(** The loop ends: each round moves the print time on by a quarter of a second
    at least, so four rounds per second are enough, up to 2^50 seconds. *)
Lemma move_time_loop_returns n next d l s :
  dfin (th_print_time s) -> 0 <= dval (th_print_time s) -> dfin next -> dval (th_print_time s) <= dval next <= 2 ^ 1124 ->
  dval next <= dval (th_print_time s) + Z.of_nat n * 2 ^ 1072 -> (0 < n)%nat ->
  (move_time_loop n next d l s).1 = Ok tt.
Proof.
  revert s. induction n as [| n IH]; intros s Fp Pp Fn Hn Hle H0; [lia |]. cbn [move_time_loop].
  assert (E24 : 2 ^ 1124 <= 2 ^ 1174) by (apply Z.pow_le_mono_r; lia).
  assert (Hfh : dfin MOVE_BATCH_TIME /\ dval MOVE_BATCH_TIME = 2 ^ 1073) by (split; [vm_compute; intuition congruence | vm_compute; reflexivity]).
  destruct Hfh as [Fh Eh]. assert (2 ^ 1073 <= 2 ^ 1174) by (apply Z.pow_le_mono_r; lia).
  destruct (dadd_bound 1174 (th_print_time s) MOVE_BATCH_TIME) as (Fa & Ba & _); [lia | exact Fp | exact Fh | lia | lia |].
  pose proof (dadd_half (th_print_time s) Fp ltac:(lia) Fa) as Hq. change (dadd (th_print_time s) d_half) with (dadd (th_print_time s) MOVE_BATCH_TIME) in Hq.
  rewrite bind_modify, bind_gets, bind_gets. cbv zeta. rewrite (bind_ok _ _ _ _ _ (run_generators_run _ _ _ _)).
  unfold finalize_moves, log. rewrite bind_assoc, bind_modify, bind_modify, (bind_ok _ _ _ _ _ (run_flush_moves_run _ _ _ _)).
  match goal with |- context [(if dle next ?x then _ else _) ?st] => set (s1 := st); set (t := x) end.
  assert (Ht : dfin t /\ dval t = Z.min (dval (dadd (th_print_time s) MOVE_BATCH_TIME)) (dval next)).
  { change t with (py_min (dadd (th_print_time s) MOVE_BATCH_TIME) next). unfold py_min.
    pose proof (dlt_val next _ Fn Fa) as HE. destruct (dlt next _); (split; [assumption |]); [pose proof (proj1 HE eq_refl); lia |].
    destruct (decide (dval next < dval (dadd (th_print_time s) MOVE_BATCH_TIME))) as [Hl |]; [discriminate (proj2 HE Hl) | lia]. }
  destruct Ht as [Ft Et]. pose proof (dle_val next t Fn Ft) as HE. destruct (dle next t); [reflexivity |].
  destruct (decide (dval next <= dval t)) as [Hl | Hg]; [discriminate (proj2 HE Hl) |].
  change (th_print_time s1) with t in *. assert (Z.of_nat (S n) * 2 ^ 1072 = Z.of_nat n * 2 ^ 1072 + 2 ^ 1072) by lia.
  destruct n as [| n]; [exfalso; lia |]. apply IH; [exact Ft | change (th_print_time s1) with t; lia | exact Fn | change (th_print_time s1) with t; lia | change (th_print_time s1) with t; lia | lia].
Qed.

○ ○ ○ ○

• **ACTIVITY**:
Please write out, exactly as they appear, the lines from the line containing "destruct n as" through the last line of the records above, both included.

• **ANSWER TO THE PROBLEM**:
  destruct n as [| n]; [exfalso; lia |]. apply IH; [exact Ft | change (th_print_time s1) with t; lia | exact Fn | change (th_print_time s1) with t; lia | change (th_print_time s1) with t; lia | lia].
Qed.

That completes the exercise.